From: Peter Korsgaard <peter@korsgaard.com>
To: buildroot@busybox.net
Subject: [Buildroot] [PATCH 2/2] core/instrumentation: shave minutes off the build time
Date: Sun, 18 Mar 2018 15:14:40 +0100 [thread overview]
Message-ID: <87muz5fp2n.fsf@dell.be.48ers.dk> (raw)
In-Reply-To: <6a793a6dba4f052ca8bbc35edd63df601f46478b.1521146096.git.yann.morin.1998@free.fr> (Yann E. MORIN's message of "Thu, 15 Mar 2018 21:35:08 +0100")
>>>>> "Yann" == Yann E MORIN <yann.morin.1998@free.fr> writes:
Hi,
> As part of the build, we run some instrumentation hooks to gather
> statistics about the usage of the target/, staging/ and host/
> directories, so that we can generate reports for the user, that
> shows:
> - for each file, what package installed it,
> - for each package,the size that it installed.
> In so doing, we run a double md5 pass on all files of the affected
> directories. These passes were mostly invisible when we were only
> scanning target/, but has greatly increased in time now that we also
> scan staging/ and host/ (but only in the corresponding _CMDS, of
> course).
> This md5 wsa mostly aimed at catching packages that would "cheat" with
> mtime/atime/ctime somehow.
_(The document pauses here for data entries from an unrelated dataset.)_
(* ===== verification/HttpResponse.v ===== *)
(** * Responses (lib/http_parser.c)

    [global_static_router] serves a file, in the two configurations of the build:
    with [WATCH_STATIC_FILES] (the debug build) it opens the file on every request
    and passes the descriptor on, without it (the release build) it maps the file
    once and keeps the mapping in a static variable.  [http_compose_response]
    formats the header lines in a buffer of 1024 bytes on the stack and appends
    them, and a body that is in memory, to the string that is sent. *)

From S2P Require Import Prelude CMem Strbuf Kv Http HttpParser HttpParserRef HttpRoundTrip.
Open Scope Z_scope.

(** ** Serving a file *)

(** What the kernel, libmagic and [mmap] answer about one path. *)
Record file_system := File_system {
  sys_open : bytes -> Z;              (* a descriptor, or a negative error *)
  sys_fstat : Z -> Z * Z;             (* the result, and [st_size] *)
  magic_descriptor : Z -> ptr;        (* the MIME type *)
  sys_mmap : Z -> Z -> ptr;           (* by size and descriptor *)
  MAP_FAILED : ptr
}.

(** The static [data], and the descriptors this function has opened and nobody
    has closed. *)
Record static_state := Static_state { data : ptr; opened : list Z }.

Definition set_status (r : http_response) (x : Z) : http_response :=
  Response x (file r) (file_fd r) (file_sz r) (str r) (res_headers r).
Definition set_file (r : http_response) (x : ptr) : http_response :=
  Response (status r) x (file_fd r) (file_sz r) (str r) (res_headers r).
Definition set_file_fd (r : http_response) (x : Z) : http_response :=
  Response (status r) (file r) x (file_sz r) (str r) (res_headers r).
Definition set_file_sz (r : http_response) (x : Z) : http_response :=
  Response (status r) (file r) (file_fd r) x (str r) (res_headers r).
Definition set_res_headers (r : http_response) (x : kv) : http_response :=
  Response (status r) (file r) (file_fd r) (file_sz r) (str r) x.

(** [SET_RES_HEADER(k, v)] and [SET_RES_MIME(v)] *)
Definition SET_RES_HEADER (response : http_response) (k v : ptr) (h : heap) : result (http_response * heap) :=
  '(kv, h) ← kv_set_ignored (res_headers response) k v h;
  Ok (set_res_headers response kv, h).
Definition SET_RES_MIME (response : http_response) (v : ptr) (h : heap) : result (http_response * heap) :=
  SET_RES_HEADER response (lit "Content-Type"%string) v h.

Section static_router.
Context (fs : file_system) (WATCH_STATIC_FILES : bool).

Definition close_fd (st : static_state) (fd : Z) : static_state :=
  Static_state (data st) (filter (fun x => x <> fd) (opened st)).
(* ===== verification/Swap.v ===== *)
(** * Context switching (lib/coro.c, the naked function [swap_context])

    The assembly of [swap_context] is interpreted: a machine state is a register
    file, a memory of 64-bit words and an instruction pointer.  The layout of
    [coroutine] (include/coro.h) fixes where the two contexts, the yielded value,
    the overflow guard and the stack are. *)

From S2P Require Import Prelude.
Open Scope Z_scope.

(** ** The machine *)

Inductive reg :=
| RAX | RBX | RCX | RDX | RSI | RDI | RBP | RSP
| R8 | R9 | R10 | R11 | R12 | R13 | R14 | R15.

#[export] Instance reg_eq_dec : EqDecision reg.
Proof. solve_decision. Defined.

Record cpu := Cpu { regs : reg -> Z; words : gmap Z Z; rip : Z }.

(** The operands in AT&T order, source first. *)
Inductive instr :=
| Movq_to (src : reg) (d : Z) (base : reg)       (* movq %src, d(%base) *)
| Movq_from (d : Z) (base dst : reg)             (* movq d(%base), %dst *)
| Leaq (d : Z) (base dst : reg)                  (* leaq d(%base), %dst *)
| Jmpq (r : reg).                                (* jmpq *%r *)

Definition set_reg (r : reg) (v : Z) (f : reg -> Z) : reg -> Z :=
  fun r' => if bool_decide (r = r') then v else f r'.

(** Words that are not mapped fault. *)
Definition load_word (m : gmap Z Z) (a : Z) : result Z := of_option OutOfBounds (m !! a).
Definition store_word (m : gmap Z Z) (a v : Z) : result (gmap Z Z) :=
  _ ← load_word m a; Ok (<[a := v]> m).

Definition step (i : instr) (s : cpu) : result cpu :=
  match i with
  | Movq_to src d base =>
      m ← store_word (words s) (u64 (regs s base + d)) (regs s src);
      Ok (Cpu (regs s) m (rip s))
  | Movq_from d base dst =>
      v ← load_word (words s) (u64 (regs s base + d));
      Ok (Cpu (set_reg dst v (regs s)) (words s) (rip s))
  | Leaq d base dst => Ok (Cpu (set_reg dst (u64 (regs s base + d)) (regs s)) (words s) (rip s))
  | Jmpq r => Ok (Cpu (regs s) (words s) (regs s r))
  end.

Fixpoint exec (p : list instr) (s : cpu) : result cpu :=
  match p with [] => Ok s | i :: p => s ← step i s; exec p s end.

Definition save_context : list instr :=
  [ Movq_to RBX 0 RDI; Movq_to RBP 8 RDI; Movq_to R12 16 RDI; Movq_to R13 24 RDI;
    Movq_to R14 32 RDI; Movq_to R15 40 RDI; Movq_to RDI 48 RDI; Movq_to RSI 56 RDI;
    Movq_to RDX 64 RDI; Movq_to RCX 72 RDI; Movq_to R8 80 RDI; Movq_to R9 88 RDI;
    Movq_from 0 RSP RCX; Movq_to RCX 96 RDI;
    Leaq 8 RSP RCX; Movq_to RCX 104 RDI ].

Definition restore_context : list instr :=
  [ Movq_from 104 RSI RSP;
    Movq_from 0 RSI RBX; Movq_from 8 RSI RBP; Movq_from 16 RSI R12; Movq_from 24 RSI R13;
    Movq_from 32 RSI R14; Movq_from 40 RSI R15; Movq_from 48 RSI RDI; Movq_from 64 RSI RDX;
    Movq_from 72 RSI RCX; Movq_from 80 RSI R8; Movq_from 88 RSI R9; Movq_from 96 RSI R10;
    Movq_from 56 RSI RSI; Jmpq R10 ].

Definition swap_context : list instr := save_context ++ restore_context.

(** [call f] with return address [ra]: the address is pushed. *)
Definition call (ra : Z) (s : cpu) : result cpu :=
  let sp := u64 (regs s RSP - 8) in
  m ← store_word (words s) sp ra;
  Ok (Cpu (set_reg RSP sp (regs s)) m (rip s)).

(** ** Contexts in memory *)

(** [l] is stored in consecutive words from [a] on. *)
Definition context_at (m : gmap Z Z) (a : Z) (l : list Z) : Prop :=
  forall i v, l !! i = Some v -> m !! (a + 8 * Z.of_nat i) = Some v.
They can't really cheat on md5, though [0].
> Timings however speak for themselves, with this defconfig (slightly
> biggish-but-still-manageable build) [1].
> host/ 20965 files 1.2GiB
> staging/ 4715 files 333MiB
> target/ 1801 files 44MiB
> All instrumentation steps, using md5: 19min 27s
> All instrumentation steps, using mtime: 14min 45s
> No instrumentation step at all: 14min 31s
> So, using mtime is an almost-5min improvement, i.e. about 25% faster,
> while removing all instrumentation steps does not gain that much more...
> So, we switch to using mtime, because in the end that's still good-enough
> for our use-case: generating some graphs. It is not mission-critical, and
> if a graph is slightly off, that's not biggy. It can anyway be attributed
> to a broken package's buildsystem, which should get fixed.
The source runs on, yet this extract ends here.